On 17/12/14 15:03, Andrei Borzenkov wrote:
> On Wed, Dec 17, 2014 at 5:41 PM, John Lane <address@hidden> wrote:
>> On 15/12/14 13:28, Andrei Borzenkov wrote:
>>> On Mon, Dec 15, 2014 at 3:51 PM, John Lane <address@hidden> wrote:
>>>> On 15/12/14 12:27, John Lane wrote:
>>>>> I'm going to wipe the disk and start over and see if I can reproduce it.
>>>>>
>>>>>
>>>> Ok, I believe this is a 2TiB issue.
>>>>
>>>> I just wiped the disk, created a new PV on it and created 3 LVs on the PV.
>>>>
>>>> LV1 5GiB ext4
>>>> LV2 2TiB ext4
>>>> LV3 5GiB ext4
>>>>
>>>> Grub can read LV1 and LV2 but not LV3.
>>>>
>>> And if you create physical partitions of the same size?
>>>
>> Sorry for delay in responding but I needed to use the disk as a transit
>> drive.
>>
>> Anyway, I just created a new GPT with partition 1=5G, 2=2T and 3=5G.

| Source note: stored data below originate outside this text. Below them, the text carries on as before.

(* a request the checks let through *)
Lemma validateToken_check_run request entity o w :
  let e := rq_EntityID request in
  no_faults -> rq_Token request <> "" -> uuid_Parse (rq_Token request) = inr (token_of request) ->
  (pg_Entity e w).1 = Ok entity -> ValidPubKey (rq_SignaturePublicKey request) = true ->
  (0 < PubKeyLengthBytes)%Z ->
  roster e (w_db w) !! token_of request = Some o -> default "" o = "" ->
  exists member w', validateToken_check request w = (Ok (entity, member, token_of request), w') /\
    m_ID member = token_of request /\ w_db w' = w_db w.
Proof.
  intros e Hf Ht Hu He Hv Hlen Ho Hfree. unfold validateToken_check.
  unfold bindM at 1. simpl host_Inc. unfold retM at 1.
  destruct (Z.eqb_spec (len (rq_Token request)) 0) as [Hl|_].
  { destruct (rq_Token request); [done|]. unfold len in Hl. simpl in Hl. lia. }
  unfold bindM at 1, onErr at 1, liftE. rewrite Hu. simpl.
  unfold bindM at 1, tryM at 1. fold e.
  pose proof (pg_Entity_keeps e w) as Hk.
  change (db_Entity e) with (pg_Entity e). change (db_Member e) with (pg_Member e).
  destruct (pg_Entity e w) as [out w1]. simpl in *. subst out.
  apply roster_Some in Ho as (r & Hr & Hre & Hrk).
  unfold bindM at 1, retM at 1. unfold bindM at 1, tryM at 1, pg_Member, bindM at 1, db_get.
  rewrite driver_no_fault by done.
  change (w_db (tick w1)) with (w_db w1). rewrite Hk, Hr. simpl. rewrite Hre.
  rewrite bool_decide_eq_true_2 by done. simpl. unfold bindM at 1, retM at 1. change (m_PubKey _) with (mr_public_key r).
  rewrite Hrk, Hfree.
  rewrite bool_decide_eq_false_2; [simpl; by do 2 eexists|]. intros Hkey. rewrite <- Hkey in Hv.
  apply Z.eqb_eq in Hv. unfold len in Hv. simpl in Hv. lia.
Qed.

(* keys that no user has but the one it is the key of *)
Definition fresh_key (k : bytes) (d : Db) : Prop :=
  users d !! k = None -> forall u r, users d !! u = Some r -> ur_digested_public_key r <> k.
(* ===== verification/Html.v ===== *)
(** * html/template (Go's standard library)

    The contextual escaping of html/template, as far as the pages of
    smtpclient/static.go need it: the scanner that follows the HTML of the text
    of a template and tells in which context each field stands, what it removes
    from the text (comments), and the escapers of the contexts. Scripts,
    srcset, quoted strings and comments in style sheets, and fields outside of
    text and quoted attributes are not modelled: their outcome is [unsupported].

    [Page] is a template after escaping; [markup] is what a browser reads as
    markup, and no field can change it. *)
From S2P Require Import Prelude GoLib Templates.

Definition unsupported {A} (what : string) : gerror + A :=
  inl (Errorf ("html/template: not modelled: " +:+ what)).

Definition dquote : ascii := "034".
Definition is_char (a b : ascii) : bool := Ascii.eqb a b.
Definition one_of (s : string) (a : ascii) : bool := existsb (is_char a) (String.list_ascii_of_string s).
(* space, tab, newline, form feed, carriage return *)
Definition is_space (a : ascii) : bool :=
  match nat_of_ascii a with 32 | 9 | 10 | 12 | 13 => true | _ => false end.
Definition is_alpha (a : ascii) : bool := is_lower a || is_upper a.
Definition is_alnum (a : ascii) : bool := is_alpha a || is_digit a.
Definition to_lower (a : ascii) : ascii :=
  if is_upper a then ascii_of_nat (nat_of_ascii a + 32) else a.
Fixpoint ToLower (s : string) : string :=
  match s with "" => "" | String a s => String (to_lower a) (ToLower s) end.
Definition ValidationHTML_ca : string := quotes "         align=`center` border=`0` cellpadding=`0` cellspacing=`0` class=`` style=`width:600px;` width=`600`
      >
        <tr>
          <td style=`line-height:0px;font-size:0px;mso-line-height-rule:exactly;`>
      <![endif]-->
    <div style=`margin:0px auto;max-width:600px;`>
      <table align=`center` border=`0` cellpadding=`0` cellspacing=`0` role=`presentation` style=`width:100%;`>
        <tbody>
          <tr>
            <td style=`direction:ltr;font-size:0px;padding:20px 0;padding-bottom:0px;padding-top:20px;text-align:center;`>
              <!--[if mso | IE]>
                  <table role=`presentation` border=`0` cellpadding=`0` cellspacing=`0`>
                
        <tr>
      
            <td
               class=`` style=`vertical-align:top;width:600px;`
            >
          <![endif]-->
              <div class=`mj-column-per-100 mj-outlook-group-fix` style=`font-size:0px;text-align:left;direction:ltr;display:inline-block;vertical-align:top;width:100%;`>
                <table border=`0` cellpadding=`0` cellspacing=`0` role=`presentation` width=`100%`>
                  <tbody>
                    <tr>
                      <td style=`background-color:#f7f7f7;vertical-align:top;padding:20px;`>
                        <table border=`0` cellpadding=`0` cellspacing=`0` role=`presentation` style=`` width=`100%`>
                          <tr>
                            <td align=`center` style=`font-size:0px;padding:10px 25px;word-break:break-word;`>
                              <div style=`font-family:Open Sans, sans-serif;font-size:14px;font-weight:700;line-height:1;text-align:center;color:#000000;`>Versió en català</div>
                            </td>
                          </tr>
                          <tr>
                            <td align=`left` style=`font-size:0px;padding:10px 25px;word-break:break-word;`>
                              <div style=`font-family:Open Sans, sans-serif;font-size:15px;line-height:1;text-align:left;color:#000000;`>Hola {{.Name}},</div>
                            </td>
                          </tr>
                          <tr>
                            <td align=`left` style=`font-size:0px;padding:10px 25px;word-break:break-word;`>
                              <div style=`font-family:Open Sans, sans-serif;font-size:15px;line-height:1;text-align:left;color:#000000;`>{{.OrgName}} t'ha convidat a unir-te a la seva plataforma de governança.</div>
                            </td>
                          </tr>
                          <tr>
                            <td align=`left` style=`font-size:0px;padding:10px 25px;word-break:break-word;`>
                              <div style=`font-family:Open Sans, sans-serif;font-size:15px;line-height:1;text-align:left;color:#000000;`>Com a membre de {{.OrgName}}, rebràs totes les notícies de l'organització en el teu mòbil i podràs participar en la presa de decisions mitjançant vot digital segur.</div>
                            </td>
                          </tr>
                          <tr>
                            <td align=`left` style=`font-size:0px;padding:10px 25px;word-break:break-word;`>
                              <div style=`font-family:Open Sans, sans-serif;font-size:15px;line-height:1;text-align:left;color:#000000;`>Per unir-te a {{.OrgName}}:</div>
                            </td>
                          </tr>
                          <tr>
                            <td align=`left` style=`font-size:0px;padding:10px 25px;word-break:break-word;`>
                              <div style=`font-family:Open Sans, sans-serif;font-size:15px;line-height:1;text-align:left;color:#000000;`>1. Instal·la Vocdoni per a <a href=`https://play.google.com/store/apps/details?id=org.vocdoni.app`>Android</a> o <a href=`https://apps.apple.com/es/app/vocdoni/id1505234624`>iPhone</a></div>
                            </td>
                          </tr>
                          <tr>
                            <td align=`left` style=`font-size:0px;padding:10px 25px;word-break:break-word;`>
                              <div style=`font-family:Open Sans, sans-serif;font-size:15px;line-height:1;text-align:left;color:#000000;`>2. Crea la teva identitat dins de l'app i <a href=`{{.ValidationLink}}`>segueix aquest link</a> en el teu mòbil.</div>
                            </td>
                          </tr>
                          <tr>
                            <td align=`left` style=`font-size:0px;padding:10px 25px;word-break:break-word;`>
                              <div style=`font-family:Open Sans, sans-serif;font-size:15px;line-height:1;text-align:left;color:#000000;`>Si tens problemes amb l'enllaç, còpia el següent text en el navegador:</div>
                            </td>
                          </tr>
                          <tr>
                            <td align=`left` style=`font-size:0px;padding:10px 25px;word-break:break-word;`>
                              <div style=`font-family:Ubuntu, Helvetica, Arial, sans-serif;font-size:13px;line-height:1;text-align:left;color:#000000;`>
                                <pre><small>{{.ValidationLink}}</small></pre>
                              </div>
                            </td>
                          </tr>
                          <tr>
                            <td style=`font-size:0px;padding:10px 25px;word-break:break-word;`>
                              <p style=`border-top:solid 1px #cccccc;font-size:1px;margin:0px auto;width:100%;`>
                              </p>
                              <!--[if mso | IE]>
        <table
           align=`center` border=`0` cellpadding=`0` cellspacing=`0` style=`border-top:solid 1px #cccccc;font-size:1px;margin:0px auto;width:510px;` role=`presentation` width=`510px`
        >
          <tr>
            <td style=`height:0;line-height:0;`>
              &nbsp;
            </td>
          </tr>
        </table>
      <![endif]-->
                            </td>
                          </tr>
                          <tr>
                            <td align=`left` style=`font-size:0px;padding:10px 25px;word-break:break-word;`>
                              <div style=`font-family:Open Sans, sans-serif;font-size:15px;line-height:1;text-align:left;color:#000000;`>{{if .OrgEmail}}Per a més informació o ajuda, <a href=`mailto:{{.OrgEmail}}`>contacta amb {{.OrgName}}</a>.{{end}}</div>
                            </td>
                          </tr>
                          <tr>
                            <td align=`left` style=`font-size:0px;padding:10px 25px;word-break:break-word;`>
                              <div style=`font-family:Open Sans, sans-serif;font-size:15px;line-height:1;text-align:left;color:#000000;`>Gràcies,<br /></br />{{.OrgName}}</div>
                            </td>
                          </tr>
                        </table>
                      </td>
                    </tr>
                  </tbody>
                </table>
              </div>
              <!--[if mso | IE]>
            </td>
          
        </tr>
      
                  </table>
                <![endif]-->
            </td>
          </tr>
        </tbody>
      </table>
    </div>
    <!--[if mso | IE]>
          </td>
        </tr>
      </table>
      <![endif]-->
  </div>
</body>

</html>
".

>> I wrote new ext4 filesystems to each of them.
>>
>> grub can read partitions 1 and 2 but not partition 3.
>>
> I suspect it hits BIOS 2TB limit. If you have AHCI compatible
> controller, you could try command "nativedisk" which attempts to
> switch from BIOS to native AHCI. No guarantee that it will work; but
> if it will, it should lift 2TB limit. Better try with git master.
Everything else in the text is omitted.